The end result of both opposing forces will be an “astonishing” surplus of eight million barrels a day, IEA technical experts say. They highlight that this figure has “never been seen since the toughest restrictions aimed at stopping Covid-19” in 2020. “Such excess capacity could have serious consequences for oil markets, both within and outside OPEC, as well as for the industry. hydraulic fracturing (hydraulic fracturing) in the United States,” according to a study released early Wednesday morning. A serious warning to sailors after several years of good results; a period that is close to ending.

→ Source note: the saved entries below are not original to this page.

(* ===== verification/RuntimeConfig.v ===== *)
(** * Daemon configuration ([ingest-daemon/src/runtime_config.rs])

    The environment is a finite map; a variable whose value is not text counts
    as absent, as for [env::var]. *)

From S2P Require Import Prelude RustInt RustStr.

Abbreviation environment := (gmap bytes bytes).

Definition env_var (env : environment) (key : string) : option bytes :=
  v ← env !! bs key; from_utf8 v.

(** The [env_*] family: a default, or an optional value, for a number in a
    range. *)
Definition env_num (env : environment) (lo hi : Z) (key : string) (default : Z) : result string Z :=
  match env_var env key with
  | Some v => ok_or (int_from_str lo hi v) "invalid env var value"%string
  | None => Ok default
  end.
Definition env_opt_num (env : environment) (lo hi : Z) (key : string) : result string (option Z) :=
  match env_var env key with
  | Some v => Some <$> ok_or (int_from_str lo hi v) "invalid env var value"%string
  | None => Ok None
  end.
Definition env_or (env : environment) (key default : string) : bytes :=
  match env_var env key with Some v => v | None => bs default end.
Definition env_required (env : environment) (key : string) (e : string) : result string bytes :=
  ok_or (env_var env key) e.

Module RuntimeConfig.
Record t : Type := mk {
  log_filter : bytes;
  log_json : bool;
  metrics_bind : bytes;
  cedro_host : bytes;
  cedro_port : Z;
  cedro_software_key : bytes;
  cedro_username : bytes;
  cedro_password : bytes;
  so_rcvbuf : Z;
  frame_channel_capacity : Z;
  reader_cpu : option Z;
  watchdog_cpu : option Z;
  n_parser_workers : Z;
  n_book_shards : Z;
  trade_buffer_per_ticker : Z;
  nats_url : bytes;
  redis_url : bytes;
  snapshot_ttl_seconds : option Z;
  raw_archive_dir : bytes;
  raw_archive_zstd_level : Z;
  database_url : bytes;
  db_pool_size : Z;
  wal_path : bytes;
  trade_batch_size : Z;
  trade_flush_interval_ms : Z;
}.

#[global] Instance t_eq_dec : EqDecision t.
Proof. solve_decision. Defined.

Definition from_env (env : environment) : result string t :=
  let log_filter := env_or env "LOG_FILTER" "info" in
  let log_json := match env_var env "LOG_JSON" with
                  | Some v => negb (bool_decide (v = bs "0"))
                  | None => true
                  end in
  let metrics_bind := env_or env "METRICS_BIND" "0.0.0.0:9100" in
  let cedro_host := env_or env "CEDRO_HOST" "127.0.0.1" in
  cedro_port ← env_num env 0 u16_max "CEDRO_PORT" 81;
  let cedro_software_key := env_or env "CEDRO_SOFTWARE_KEY" EmptyString in
  cedro_username ← env_required env "CEDRO_USERNAME" "CEDRO_USERNAME missing";
  cedro_password ← env_required env "CEDRO_PASSWORD" "CEDRO_PASSWORD missing";
  so_rcvbuf ← env_num env 0 usize_max "SO_RCVBUF" (128 * 1024 * 1024);
  frame_channel_capacity ← env_num env 0 usize_max "FRAME_CHANNEL_CAPACITY" (2 * 1024 * 1024);
  reader_cpu ← env_opt_num env 0 usize_max "READER_CPU";
  watchdog_cpu ← env_opt_num env 0 usize_max "WATCHDOG_CPU";
  n_parser_workers ← env_num env 0 usize_max "PARSER_WORKERS" 8;
  n_book_shards ← env_num env 0 usize_max "BOOK_SHARDS" 8;
  trade_buffer_per_ticker ← env_num env 0 usize_max "TRADE_BUFFER_PER_TICKER" 100;
  let nats_url := env_or env "NATS_URL" "nats://127.0.0.1:4222" in
  let redis_url := env_or env "REDIS_URL" "redis://127.0.0.1/" in
  snapshot_ttl_seconds ← env_opt_num env 0 u64_max "SNAPSHOT_TTL_SECONDS";
  let raw_archive_dir := env_or env "RAW_ARCHIVE_DIR" "/var/data/raw" in
  raw_archive_zstd_level ← env_num env i32_min i32_max "RAW_ZSTD_LEVEL" 3;
  database_url ← env_required env "DATABASE_URL" "DATABASE_URL missing";
  db_pool_size ← env_num env 0 u32_max "DB_POOL_SIZE" 4;
  let wal_path := env_or env "WAL_PATH" "/var/data/trades.wal" in
  trade_batch_size ← env_num env 0 usize_max "TRADE_BATCH_SIZE" 5000;
  trade_flush_interval_ms ← env_num env 0 u64_max "TRADE_FLUSH_MS" 100;
  Ok (mk log_filter log_json metrics_bind cedro_host cedro_port cedro_software_key
        cedro_username cedro_password so_rcvbuf frame_channel_capacity reader_cpu watchdog_cpu
        n_parser_workers n_book_shards trade_buffer_per_ticker nats_url redis_url
        snapshot_ttl_seconds raw_archive_dir raw_archive_zstd_level database_url db_pool_size
        wal_path trade_batch_size trade_flush_interval_ms).
End RuntimeConfig.

(** ** Correctness *)

(** The numeric variables with their ranges, and the required ones. *)
Definition numeric_vars : list (string * (Z * Z)) :=
  [("CEDRO_PORT", (0, u16_max)); ("SO_RCVBUF", (0, usize_max));
   ("FRAME_CHANNEL_CAPACITY", (0, usize_max)); ("READER_CPU", (0, usize_max));
   ("WATCHDOG_CPU", (0, usize_max)); ("PARSER_WORKERS", (0, usize_max));
   ("BOOK_SHARDS", (0, usize_max)); ("TRADE_BUFFER_PER_TICKER", (0, usize_max));
   ("SNAPSHOT_TTL_SECONDS", (0, u64_max)); ("RAW_ZSTD_LEVEL", (i32_min, i32_max));
   ("DB_POOL_SIZE", (0, u32_max)); ("TRADE_BATCH_SIZE", (0, usize_max));
   ("TRADE_FLUSH_MS", (0, u64_max))]%string.
Definition required_vars : list string :=
  ["CEDRO_USERNAME"; "CEDRO_PASSWORD"; "DATABASE_URL"]%string.

Definition var_ok (env : environment) (kr : string * (Z * Z)) : Prop :=
  ∀ v, env_var env kr.1 = Some v → is_Some (int_from_str kr.2.1 kr.2.2 v).

Lemma bind_is_ok {E A B} (r : result E A) (f : A → result E B) (P Q : Prop) :
  ((∃ a, r = Ok a) ↔ P) → (∀ a, r = Ok a → ((∃ b, f a = Ok b) ↔ Q)) →
  (∃ b, r ≫= f = Ok b) ↔ P ∧ Q.
Proof.
  intros Hr Hf. destruct r as [a|e]; cbn.
  - rewrite (Hf a eq_refl), <-Hr. naive_solver.
  - split; [naive_solver|]. intros [Hp _]. apply Hr in Hp as [? [=]].
Qed.

Lemma env_num_ok env lo hi key d :
  (∃ n, env_num env lo hi key d = Ok n) ↔ var_ok env (key, (lo, hi)).
Proof.
  unfold env_num, var_ok. cbn [fst snd]. destruct (env_var env key) as [v|].
  - destruct (int_from_str lo hi v) as [n|] eqn:Hn; cbn.
    + split; [|by eexists]. intros _ v' [= <-]. by rewrite Hn.
    + split; [by intros [? ?]|]. intros Hv. destruct (Hv v eq_refl) as [n' Hn']. congruence.
  - split; [done|]. by eexists.
Qed.

Lemma env_opt_num_ok env lo hi key :
  (∃ n, env_opt_num env lo hi key = Ok n) ↔ var_ok env (key, (lo, hi)).
Proof.
  rewrite <-(env_num_ok env lo hi key 0). unfold env_opt_num, env_num.
  destruct (env_var env key) as [v|]; [destruct (int_from_str lo hi v)|]; cbn; split; intros [? ?];
    (done || eauto).
Qed.

Lemma env_required_ok env key e :
  (∃ v, env_required env key e = Ok v) ↔ is_Some (env_var env key).
Proof. unfold env_required. destruct (env_var env key); cbn; split; intros [? ?]; (done || eauto). Qed.

(** When the daemon starts. The configuration is accepted exactly when the
    user name, the password and the database URL are set and every numeric
    variable that is set parses in the range of its type; nothing else in the
    environment can stop the start. With only the required variables it is the
    documented default configuration. *)
Theorem from_env_accepts (env : environment) (username password url : string) :
  ((∃ c, RuntimeConfig.from_env env = Ok c) ↔
     Forall (λ key, is_Some (env_var env key)) required_vars ∧ Forall (var_ok env) numeric_vars) ∧
  (forallb (λ s, utf8_valid (bs s)) [username; password; url] = true →
   RuntimeConfig.from_env (<[bs "CEDRO_USERNAME" := bs username]>
      (<[bs "CEDRO_PASSWORD" := bs password]> (<[bs "DATABASE_URL" := bs url]> ∅))) =
   Ok (RuntimeConfig.mk (bs "info") true (bs "0.0.0.0:9100") (bs "127.0.0.1") 81 []
         (bs username) (bs password) (128 * 1024 * 1024) (2 * 1024 * 1024) None None 8 8 100
         (bs "nats://127.0.0.1:4222") (bs "redis://127.0.0.1/") None (bs "/var/data/raw") 3
         (bs url) 4 (bs "/var/data/trades.wal") 5000 100)).
Proof.
  split.
  - unfold RuntimeConfig.from_env. cbv zeta.
    assert (∀ A (a : A), (∃ c, Ok (E := string) a = Ok c) ↔ True) as Hok by (intros; split; eauto).
    transitivity (var_ok env ("CEDRO_PORT"%string, (0, u16_max)) ∧ is_Some (env_var env "CEDRO_USERNAME") ∧
      is_Some (env_var env "CEDRO_PASSWORD") ∧ var_ok env ("SO_RCVBUF"%string, (0, usize_max)) ∧
      var_ok env ("FRAME_CHANNEL_CAPACITY"%string, (0, usize_max)) ∧
      var_ok env ("READER_CPU"%string, (0, usize_max)) ∧ var_ok env ("WATCHDOG_CPU"%string, (0, usize_max)) ∧
      var_ok env ("PARSER_WORKERS"%string, (0, usize_max)) ∧ var_ok env ("BOOK_SHARDS"%string, (0, usize_max)) ∧
      var_ok env ("TRADE_BUFFER_PER_TICKER"%string, (0, usize_max)) ∧
      var_ok env ("SNAPSHOT_TTL_SECONDS"%string, (0, u64_max)) ∧
      var_ok env ("RAW_ZSTD_LEVEL"%string, (i32_min, i32_max)) ∧ is_Some (env_var env "DATABASE_URL") ∧
      var_ok env ("DB_POOL_SIZE"%string, (0, u32_max)) ∧ var_ok env ("TRADE_BATCH_SIZE"%string, (0, usize_max)) ∧
      var_ok env ("TRADE_FLUSH_MS"%string, (0, u64_max)) ∧ True).
    + repeat (apply bind_is_ok;
        [first [apply env_num_ok|apply env_opt_num_ok|apply env_required_ok]|intros ? _]).
      apply Hok.
    + unfold required_vars, numeric_vars. rewrite !Forall_cons, !Forall_nil. tauto.
  - intros Hv. cbn [forallb] in Hv. rewrite !andb_true_iff in Hv. destruct Hv as (Hu & Hp & Hd & _).
    clear env. set (env := <[_ := _]> _).
    assert (env_var env "CEDRO_USERNAME" = Some (bs username)) as E1.
    { unfold env_var, env. rewrite lookup_insert_eq. cbn. unfold from_utf8. by rewrite Hu. }
    assert (env_var env "CEDRO_PASSWORD" = Some (bs password)) as E2.
    { unfold env_var, env. rewrite lookup_insert_ne, lookup_insert_eq by done. cbn.
      unfold from_utf8. by rewrite Hp. }
    assert (env_var env "DATABASE_URL" = Some (bs url)) as E3.
    { unfold env_var, env. rewrite !lookup_insert_ne, lookup_insert_eq by done. cbn.
      unfold from_utf8. by rewrite Hd. }
    assert (∀ key, bs key ∉ [bs "CEDRO_USERNAME"; bs "CEDRO_PASSWORD"; bs "DATABASE_URL"] →
      env_var env key = None) as Hn.
    { intros key Hk. unfold env_var, env.
      rewrite !lookup_insert_ne, lookup_empty by (intros He; apply Hk; rewrite <-He; set_solver).
      done. }
    clearbody env. unfold RuntimeConfig.from_env, env_required, env_num, env_opt_num, env_or.
    rewrite E1, E2, E3. rewrite !Hn by (by apply (bool_decide_eq_true_1 (_ ∉ _))). done.
Qed.

Lemma from_env_accepts_witness :
  RuntimeConfig.cedro_port <$> result_ok (RuntimeConfig.from_env
    (<[bs "CEDRO_USERNAME" := bs "u"]> (<[bs "CEDRO_PASSWORD" := bs "p"]>
      (<[bs "DATABASE_URL" := bs "postgres://"]> ∅)))) = Some 81.
Proof.
  rewrite (proj2 (from_env_accepts ∅ "u" "p" "postgres://") ltac:(vm_compute; reflexivity)).
  reflexivity.
Defined.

“As the post-pandemic recovery slows, the energy transition advances and China’s economic structure changes, oil consumption will slow and peak in 2030,” predicts IEA Executive Director Fatih Birol. “With so much oversupply on the horizon, oil companies should prepare their business plans and strategies for the changes ahead.” And also the countries that are most dependent on these raw materials. If this trend holds true, OPEC’s current voluntary supply cuts, without which oil prices would go into a tailspin, will fail in their attempts to balance the market.

Much less consumption in the rich block

The fall in demand will be especially important in rich countries, where it will fall by about three million barrels a day, rising from 45.7 million today to 42.7 million in 2030. Let’s go back to 1991, at the height of the Gulf War.

Thus, the center of gravity of consumption will shift from the Atlantic Ocean – which, with Russia out of the equation, concentrates the bulk of oil transit to Europe – east of the Suez Canal, with increasing traffic between the Middle East and European countries. rest of Asia. In addition, despite the sanctions, Russian products will continue to be supplied mainly to China and India. Meanwhile, diesel and kerosene shortages in Europe will “concentrate global competition in the middle distillates market.”

Relief at oil refineries

Recent tensions in oil refining—particularly exacerbated by Russia’s invasion of Ukraine—will give way to a radically different situation: although the planned increase in crude oil-to-fuel capacity will increase by only 3.3 million barrels per day, much less than in previous periods, it will be “enough to meet all demand.” Partly due to the aforementioned electrification of the vehicle fleet, and partly due to the growth of biofuels and natural gas derivatives. Two factors, he said, open the door to both a slowdown in Asian refining rates starting in 2027 and refinery closures in the latter part of the decade.